Genādijs Šitiks

Personal information
- Full name: Genādijs Šitiks
- Date of birth: 18 June 1958
- Place of birth: Riga, Latvian SSR (Soviet Union)
- Date of death: 20 August 2009 (aged 51)
- Position(s): Midfielder

Senior career*
- Years: Team / Apps / (Gls)
- 1979–1991: FK Daugava Rīga /  / (108)

International career
- 1979: Latvia amateur / 6 / (0)
- 1992: Latvia / 4 / (0)

= Genādijs Šitiks =

Latvian footballer and manager

Genādijs Šitiks (18 June 1958 – 20 August 2009) was a Latvian football manager and a former footballer, one of Latvia's best footballers of the 1980s.

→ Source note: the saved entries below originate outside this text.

(** The functions of [Math] and the remainder operator [%] on numbers
    that are not integers. *)
Class MathLib (num : Type) : Type := {
  Math_PI : num;
  Math_sin : num -> num;
  Math_cos : num -> num;
  Math_acos : num -> num;
  Math_sqrt : num -> num;
  Math_exp : num -> num;
  Math_cbrt : num -> num;
  Math_pow : num -> num -> num;
  Math_floor : num -> num;
  num_rem : num -> num -> num
}.

Declare Scope js_scope.
Delimit Scope js_scope with js.
Infix "+" := num_add : js_scope.
Infix "-" := num_sub : js_scope.
Infix "*" := num_mul : js_scope.
Infix "/" := num_div : js_scope.
Notation "- x" := (num_neg x) : js_scope.
Notation "x <? y" := (num_lt x y) : js_scope.
Notation "x >? y" := (num_lt y x) : js_scope.

Section Literals.
Context {num : Type} {A : Arith num}.

(** An integer literal, and a loop index or a count used as a number. *)
Definition int (z : Z) : num := num_of_Z z.
Definition idx (n : nat) : num := num_of_Z (Z.of_nat n).

(** A decimal literal [p/q], [q] a power of ten: [0.005] is [dec 5 1000].
    Over binary64 the quotient of two small integers is rounded once, so
    it is the double the literal denotes. *)
Definition dec (p q : Z) : num := (int p / int q)%js.
End Literals.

==Playing and coaching career==

Šitiks learned the basics of football at the Riga football school, but his first serious team was VEF Rīga where he played under Georgijs Smirnovs. In 1978 Šitiks was named the best midfielder of the Latvian league and the 1979 season he started as a player of Daugava Rīga. With Daugava he played until 1991, making more than 400 appearances and scoring 108 goals. His best seasons came in 1981 - 21 goal in 41 matches and 1986 - 18 goals in 43 matches (and he was a midfielder, not a forward). In 1986 Šitiks was the third best scorer in the Soviet First League, together with Aleksandrs Starkovs he was one of the most important players in the 1980s Daugava team. In 1986 Šitiks was invited to training with the Soviet Olympic football team, but Daugava head coach Jānis Skredelis decided not to inform Šitiks about that fact.

When the Soviet Union collapsed Šitiks went first to Sweden, then to Poland but soon he retired from football. Still he played for Latvia national football team in its first four matches. In 1996 Šitiks as a playing coach led FK Vecrīga to victory in the Latvia 1. līga tournament, earning promotion to Virslīga, however because of limited finances the club declined to play in Virslīga and became disfunct.

Šitiks founded a football school in Riga, Šitika FS, and devoted his life to coaching young football talents. He was also appointed the head coach of Latvia national under-21 football team.

==Death==

On 20 August 2009, Latvian Football Federation reported that Šitiks had died of unknown causes.